### Exercise objective
Could you reproduce, word for word, everything below from the line containing "simpl in Ph. rewrite app_nil_r in Ph." down to the line containing "- constructor; assumption.", with both of those lines included and no others?

### Data
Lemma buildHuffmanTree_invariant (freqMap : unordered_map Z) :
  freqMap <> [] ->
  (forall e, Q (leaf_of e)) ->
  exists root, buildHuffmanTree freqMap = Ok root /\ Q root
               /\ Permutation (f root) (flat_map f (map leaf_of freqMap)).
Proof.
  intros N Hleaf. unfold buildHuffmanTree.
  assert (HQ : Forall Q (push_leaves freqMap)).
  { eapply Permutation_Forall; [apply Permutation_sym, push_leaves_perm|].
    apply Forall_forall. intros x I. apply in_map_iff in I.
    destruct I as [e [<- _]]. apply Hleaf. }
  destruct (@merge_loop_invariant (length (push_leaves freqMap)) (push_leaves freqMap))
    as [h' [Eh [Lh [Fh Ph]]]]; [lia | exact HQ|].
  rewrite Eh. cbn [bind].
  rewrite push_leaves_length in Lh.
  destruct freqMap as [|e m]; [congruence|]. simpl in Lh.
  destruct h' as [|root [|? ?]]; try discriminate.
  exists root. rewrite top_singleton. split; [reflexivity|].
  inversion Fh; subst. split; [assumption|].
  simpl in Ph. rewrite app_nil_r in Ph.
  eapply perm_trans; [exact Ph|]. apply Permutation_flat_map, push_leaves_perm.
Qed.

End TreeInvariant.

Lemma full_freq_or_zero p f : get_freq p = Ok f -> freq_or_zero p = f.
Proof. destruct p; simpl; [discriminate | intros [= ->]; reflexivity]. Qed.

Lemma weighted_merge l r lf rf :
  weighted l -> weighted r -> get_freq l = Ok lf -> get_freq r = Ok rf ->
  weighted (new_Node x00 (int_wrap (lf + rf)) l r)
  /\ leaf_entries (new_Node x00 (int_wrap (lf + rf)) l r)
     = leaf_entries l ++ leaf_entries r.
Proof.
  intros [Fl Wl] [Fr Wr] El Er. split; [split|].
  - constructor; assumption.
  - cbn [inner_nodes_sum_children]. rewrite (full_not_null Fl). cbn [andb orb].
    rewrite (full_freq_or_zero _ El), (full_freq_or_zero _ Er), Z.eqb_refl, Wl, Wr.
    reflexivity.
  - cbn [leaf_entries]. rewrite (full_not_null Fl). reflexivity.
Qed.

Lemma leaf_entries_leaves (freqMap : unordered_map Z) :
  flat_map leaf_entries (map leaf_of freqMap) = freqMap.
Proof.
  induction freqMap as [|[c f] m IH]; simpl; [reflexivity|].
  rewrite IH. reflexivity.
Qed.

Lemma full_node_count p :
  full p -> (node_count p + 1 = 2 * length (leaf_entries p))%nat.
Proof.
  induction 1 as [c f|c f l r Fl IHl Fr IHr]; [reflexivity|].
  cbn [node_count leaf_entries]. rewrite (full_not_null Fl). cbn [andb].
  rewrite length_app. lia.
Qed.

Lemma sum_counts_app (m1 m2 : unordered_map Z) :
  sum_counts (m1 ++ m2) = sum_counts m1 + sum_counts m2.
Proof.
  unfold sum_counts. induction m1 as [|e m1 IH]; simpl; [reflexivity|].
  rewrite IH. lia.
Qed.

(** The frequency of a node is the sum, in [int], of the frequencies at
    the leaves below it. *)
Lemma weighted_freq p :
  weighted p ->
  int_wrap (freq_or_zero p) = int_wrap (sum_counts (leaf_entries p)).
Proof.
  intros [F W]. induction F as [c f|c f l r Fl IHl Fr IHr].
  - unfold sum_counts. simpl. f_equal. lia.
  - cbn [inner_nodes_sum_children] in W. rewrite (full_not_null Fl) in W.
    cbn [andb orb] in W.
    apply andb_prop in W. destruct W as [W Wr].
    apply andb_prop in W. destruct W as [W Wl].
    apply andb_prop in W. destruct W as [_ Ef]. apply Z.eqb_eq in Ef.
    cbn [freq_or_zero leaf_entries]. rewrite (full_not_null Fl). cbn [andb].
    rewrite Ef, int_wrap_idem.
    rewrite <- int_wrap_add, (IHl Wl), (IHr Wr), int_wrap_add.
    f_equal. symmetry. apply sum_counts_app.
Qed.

### Your response
  simpl in Ph. rewrite app_nil_r in Ph.
  eapply perm_trans; [exact Ph|]. apply Permutation_flat_map, push_leaves_perm.
Qed.

End TreeInvariant.

Lemma full_freq_or_zero p f : get_freq p = Ok f -> freq_or_zero p = f.
Proof. destruct p; simpl; [discriminate | intros [= ->]; reflexivity]. Qed.

Lemma weighted_merge l r lf rf :
  weighted l -> weighted r -> get_freq l = Ok lf -> get_freq r = Ok rf ->
  weighted (new_Node x00 (int_wrap (lf + rf)) l r)
  /\ leaf_entries (new_Node x00 (int_wrap (lf + rf)) l r)
     = leaf_entries l ++ leaf_entries r.
Proof.
  intros [Fl Wl] [Fr Wr] El Er. split; [split|].
  - constructor; assumption.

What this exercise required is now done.